■ **EXERCISE DETAILS**: The lines to repeat are those below from the one containing "destruct k as" down to the one containing "Theorem findGitNexusIndex_cached", both included; reproduce them exactly and nothing else.

——————

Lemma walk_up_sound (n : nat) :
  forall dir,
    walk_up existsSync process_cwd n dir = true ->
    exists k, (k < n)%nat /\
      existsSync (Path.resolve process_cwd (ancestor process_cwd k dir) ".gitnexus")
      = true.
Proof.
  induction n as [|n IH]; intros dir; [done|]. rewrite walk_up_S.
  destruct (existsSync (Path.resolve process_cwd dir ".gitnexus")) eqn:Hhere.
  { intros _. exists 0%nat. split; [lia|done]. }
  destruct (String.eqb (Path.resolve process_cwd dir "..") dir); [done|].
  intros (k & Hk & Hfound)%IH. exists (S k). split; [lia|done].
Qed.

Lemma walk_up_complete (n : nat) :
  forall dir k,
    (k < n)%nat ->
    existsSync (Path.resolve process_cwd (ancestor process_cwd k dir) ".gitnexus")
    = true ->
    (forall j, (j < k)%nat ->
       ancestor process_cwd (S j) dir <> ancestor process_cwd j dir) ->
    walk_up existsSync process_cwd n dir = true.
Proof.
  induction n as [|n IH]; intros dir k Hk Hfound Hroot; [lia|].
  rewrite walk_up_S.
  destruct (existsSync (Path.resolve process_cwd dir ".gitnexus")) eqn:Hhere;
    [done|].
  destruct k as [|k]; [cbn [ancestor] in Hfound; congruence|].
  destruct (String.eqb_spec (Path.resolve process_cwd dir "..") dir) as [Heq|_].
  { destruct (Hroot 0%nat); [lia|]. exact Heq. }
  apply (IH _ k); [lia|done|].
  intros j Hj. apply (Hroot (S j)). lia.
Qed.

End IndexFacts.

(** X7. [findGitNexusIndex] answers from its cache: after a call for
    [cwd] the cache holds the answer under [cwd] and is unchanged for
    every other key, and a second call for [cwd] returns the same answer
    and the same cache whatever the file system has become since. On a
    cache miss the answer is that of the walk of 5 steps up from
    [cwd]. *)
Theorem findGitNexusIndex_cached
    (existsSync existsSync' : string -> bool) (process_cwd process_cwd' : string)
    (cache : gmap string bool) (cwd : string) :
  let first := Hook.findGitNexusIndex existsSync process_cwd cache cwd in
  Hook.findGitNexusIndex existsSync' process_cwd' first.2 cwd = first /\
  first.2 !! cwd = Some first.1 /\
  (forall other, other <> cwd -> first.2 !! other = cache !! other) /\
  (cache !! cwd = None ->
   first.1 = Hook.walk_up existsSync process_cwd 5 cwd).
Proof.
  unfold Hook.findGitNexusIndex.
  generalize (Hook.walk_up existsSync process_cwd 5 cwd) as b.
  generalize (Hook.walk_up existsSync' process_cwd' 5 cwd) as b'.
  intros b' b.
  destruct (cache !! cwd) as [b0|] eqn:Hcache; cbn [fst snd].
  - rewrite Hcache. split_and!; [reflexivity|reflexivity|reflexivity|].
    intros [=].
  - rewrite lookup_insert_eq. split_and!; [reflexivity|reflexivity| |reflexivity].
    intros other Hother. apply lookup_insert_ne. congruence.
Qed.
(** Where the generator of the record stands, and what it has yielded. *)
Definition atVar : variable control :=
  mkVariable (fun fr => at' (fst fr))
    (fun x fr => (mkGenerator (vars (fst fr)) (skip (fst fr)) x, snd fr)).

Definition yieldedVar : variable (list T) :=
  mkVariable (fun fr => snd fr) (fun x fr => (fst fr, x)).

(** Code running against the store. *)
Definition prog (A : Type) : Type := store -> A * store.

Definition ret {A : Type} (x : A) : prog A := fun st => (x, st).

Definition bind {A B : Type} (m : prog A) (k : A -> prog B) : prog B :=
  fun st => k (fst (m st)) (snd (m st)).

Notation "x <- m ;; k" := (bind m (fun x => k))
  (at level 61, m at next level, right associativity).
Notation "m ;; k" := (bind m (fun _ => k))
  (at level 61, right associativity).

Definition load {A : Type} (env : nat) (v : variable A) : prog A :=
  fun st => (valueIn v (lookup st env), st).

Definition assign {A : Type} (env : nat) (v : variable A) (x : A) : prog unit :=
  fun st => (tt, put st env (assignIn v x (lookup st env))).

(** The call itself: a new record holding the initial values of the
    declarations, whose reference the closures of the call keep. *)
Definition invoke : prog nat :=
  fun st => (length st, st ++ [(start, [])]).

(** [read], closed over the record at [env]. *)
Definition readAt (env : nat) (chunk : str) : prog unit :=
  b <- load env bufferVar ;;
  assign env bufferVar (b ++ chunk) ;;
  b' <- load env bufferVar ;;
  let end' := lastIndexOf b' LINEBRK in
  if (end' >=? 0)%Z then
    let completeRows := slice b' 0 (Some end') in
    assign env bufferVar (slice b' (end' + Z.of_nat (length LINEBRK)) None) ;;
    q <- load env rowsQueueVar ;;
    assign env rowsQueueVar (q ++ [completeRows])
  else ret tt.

——————

■ **RESPONSE AREA**:
  destruct k as [|k]; [cbn [ancestor] in Hfound; congruence|].
  destruct (String.eqb_spec (Path.resolve process_cwd dir "..") dir) as [Heq|_].
  { destruct (Hroot 0%nat); [lia|]. exact Heq. }
  apply (IH _ k); [lia|done|].
  intros j Hj. apply (Hroot (S j)). lia.
Qed.

End IndexFacts.

(** X7. [findGitNexusIndex] answers from its cache: after a call for
    [cwd] the cache holds the answer under [cwd] and is unchanged for
    every other key, and a second call for [cwd] returns the same answer
    and the same cache whatever the file system has become since. On a
    cache miss the answer is that of the walk of 5 steps up from
    [cwd]. *)
Theorem findGitNexusIndex_cached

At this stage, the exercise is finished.